As an HR pro, I’ve read tons of articles about work-life balance over the years. It’s a major buzzword that companies love to throw around when talking about their culture and employee perks. But what does it really mean? And how can you achieve it? 

For a long time, I thought work-life balance meant we needed to figure out how to divide time equally between a job (and all the associated tasks and goals) and personal life activities. 

The dictionary even defines balance as “the amount of time you spend doing your job compared with the amount of time you spend with your family doing things you enjoy.” But that definition assumes you don’t enjoy your job, which isn’t always the case. 

Instead of thinking about it as a strict balance, I’ve come to see work-life balance as being confident in your choices and about where you’re spending your time. 

It’s about doing what feels right and fulfilling in the moment without feeling guilty. 

Let’s say you decide to stay an extra 15 minutes at work to help a customer or coworker. If that’s a conscious choice you made, and you’re okay with it, then that can feel like balance in that moment. It doesn’t mean work is more important than family – it means you choose to prioritize something at work for a bit. 

The key is being intentional about your choices today and knowing you can make different choices tomorrow. Maybe you’ll leave early to spend time with family. Maybe you’ll focus on or prioritize other personal aspects of your life today. It’s all about being present and satisfied with how you’re allocating your time and energy — no matter if that’s work or life. 
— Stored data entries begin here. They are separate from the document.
(* ===== verification/Sending.v ===== *)
(** * How the delivery preparator sends

    What [send_ixs_with_retry] returns on any network, and on one that answers in time; the batches
    that are sent in parallel. *)
From stdpp Require Import strings.
From S2P Require Import Prelude Constants Crypto Receipt Slashing Accounts Evidence Runtime Processor Solvency Payouts Court Chunks Committor RpcClient RpcInv Delivery.

(** What the client makes of a transaction's status. *)
Definition verdict (v : option TransactionError) : result BufferExecutionError unit :=
  match v with
  | None => Ok tt
  | Some e => Err (buffer_map (ClientError (SentTransactionError e)))
  end.

(** The program found an account in use. *)
Definition refused : TransactionError := InstructionFailed (FromProgram AccountAlreadyInitialized).

Section sending.
Context (compiles signs : list SolInstruction -> bytes -> bool).
Context (ixs : list SolInstruction) (T : Transaction -> Prop) (E : expectations).
Context (HT : forall h, ex_hash E h -> T (MkTransaction h ixs)).
(** Where faults are limited, messages compile and the node's errors are retried. *)
Context (limited : bool).
Context (Hcompile : limited = true -> forall h, compiles ixs h = true /\ signs ixs h = true).
Context (Hretry : limited = true -> forall k, ex_kind E k -> is_Some (decide_rpc_native_flow k)).

(** The errors of an attempt whose status was not seen. *)
Definition unanswered (e : TransactionSendError) : Prop :=
  match e with
  | ClientError (SendTransaction k) => ex_kind E k
  | ClientError (GetLatestBlockhash _ | CannotGetTransactionSignatureStatus | CannotConfirmTransactionSignatureStatus) => True
  | CompileError | SignerError => limited = false
  | _ => False
  end.

(** What one attempt shows: a status that was seen, or why there is none. *)
Definition attempted (before : list Transaction) (b : budget) (r : result TransactionSendError MagicBlockSendTransactionOutcome)
    (after : list Transaction) (b' : budget) : Prop :=
  (exists h v, ex_hash E h /\ after = before ++ [MkTransaction h ixs] /\ ex_status E (MkTransaction h ixs) v /\
     (outcome ← r; map_err ClientError (outcome_into_result outcome)) =
       match v with None => Ok tt | Some e => Err (ClientError (SentTransactionError e)) end) \/
  (limited = true -> spends b b') /\ exists e, r = Err e /\ unanswered e.

Lemma try_send_satisfies before b : satisfies T E (attempted before b) before b (try_send_ixs compiles signs ixs).
Proof.
  unfold try_send_ixs, get_latest_blockhash, await_ok. repeat apply satisfies_bind. split_and!; [done| |].
  2: { intros x b' [k ->] Hb. right. split; [done|]. by eexists. }
  intros [k|h] Hh; cbn in Hh; [done|]. cbn [satisfies map_err sent_by]. rewrite app_nil_r.
  assert (limited = false \/ compiles ixs h = true /\ signs ixs h = true) as Hc.
  { destruct limited; [right; auto|by left]. }
  destruct (compiles ixs h); cbn [ensure satisfies mbind async_bind];
    [|destruct Hc as [Hc|[]]; [|done]; right; split; [by rewrite Hc|by eexists]].
  destruct (signs ixs h); cbn [ensure satisfies mbind async_bind];
    [|destruct Hc as [Hc|[]]; [|done]; right; split; [by rewrite Hc|by eexists]]. clear Hc.
  unfold send_transaction, ensure_committed, send_transaction_with_config, wait_for_processed_status, wait_for_confirmed_status, await_ok.
  set (tx := MkTransaction h ixs). repeat apply satisfies_bind. split_and!; [by apply HT| |].
  2: { intros x b' (k & -> & Hk) Hb. right. split; [done|]. by eexists. }
  intros x ->. cbn [satisfies]. repeat apply satisfies_bind. cbn [sent_by]. split_and!; [cbn; set_solver| |].
  2: { intros x b' -> Hb. right. split; [done|]. by eexists. }
  intros [[e|]|] Hv; cbn in Hv; [| |done]; cbn [ok_or satisfies map_err mbind async_bind sent_by]; rewrite app_nil_r.
  { left. by exists h, (Some e). }
  repeat apply satisfies_bind. split_and!; [cbn; set_solver| |].
  2: { intros x b' -> Hb. right. split; [done|]. by eexists. }
  intros [v|] Hv2; cbn in Hv2; [|done]. cbn [ok_or satisfies map_err mbind async_bind sent_by]. rewrite app_nil_r.
  left. exists h, v. split_and!; [done..|]. by destruct v.
Qed.

(** What sending shows, for a number of attempts; with fewer faults than attempts, a status. *)
Definition shown (n : nat) (b : budget) (before : list Transaction) (r : result BufferExecutionError unit) (after : list Transaction)
    (b' : budget) : Prop :=
  match r with
  | Ok _ => exists h, ex_hash E h /\ ex_status E (MkTransaction h ixs) None /\ (n = 1%nat -> after = before ++ [MkTransaction h ixs])
  | Err (AccountAlreadyInitializedError e) =>
      e = refused /\ ((exists h, ex_hash E h /\ ex_status E (MkTransaction h ixs) (Some e)) \/ ex_kind E (KindTransactionError e))
  | Err (SendFailed _) => True
  | Panic => False
  end /\
  (limited = true -> forall k, b = Some k -> (k < n)%nat ->
     exists h v, ex_hash E h /\ ex_status E (MkTransaction h ixs) v /\ r = verdict v).

(** A status is final. *)
Lemma verdict_final e : buffer_decide_flow (buffer_map (ClientError (SentTransactionError e))) = None.
Proof. cbn. destruct (intent_try_map e) as [m| |] eqn:Em; [|done..]. unfold intent_try_map in Em. by repeat case_match; simplify_eq. Qed.

Lemma unanswered_retried e : limited = true -> unanswered e -> is_Some (buffer_decide_flow (buffer_map e)).
Proof.
  intros Hlim. destruct e as [| |c]; cbn; [congruence..|]. destruct c as [| | | |k| | |]; try done.
  intros Hk. pose proof (Hretry Hlim k Hk) as [d Hd]. exists d. by destruct k.
Qed.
Bonnie Hammer, the esteemed Vice Chair of NBCUniversal, offers invaluable insights on navigating change and achieving work-life balance in her book “15 Lies Women Are Told at Work… and the Truth We Need to Succeed.”  

Drawing from her 40-year career in the ever-changing media industry, where she weathered seven corporate takeovers, Hammer emphasizes the importance of adaptability and understanding the nature of each transformation. 

When faced with a corporate change, Hammer advises taking the time to comprehend the new culture, tone, and expectations. “It’s beyond reading the room—it’s reading the culture,” she says. Navigating change involves adapting to new rules and power dynamics, which requires effective communication from managers to motivate their teams through the transition. 

Regarding work-life balance, Hammer challenges the traditional notion of dividing time equally between work and personal life. Instead, she encourages women to make confident choices about how they allocate their time and energy without feeling guilty. If you consciously decide to stay late at work to help a colleague, for instance, that can feel like balance in the moment, as long as you’re satisfied with your choice. 

Hammer advises scheduling regular “must-have” family time into your calendar and treating it as non-negotiable.  

When you find passion and enthusiasm in your personal and professional lives, you won’t constantly stress about balance—you’ll simply make positive choices about how to spend your time without regret or guilt. 

My advice? Talk to your boss about leaving some tasks for the next day if needed.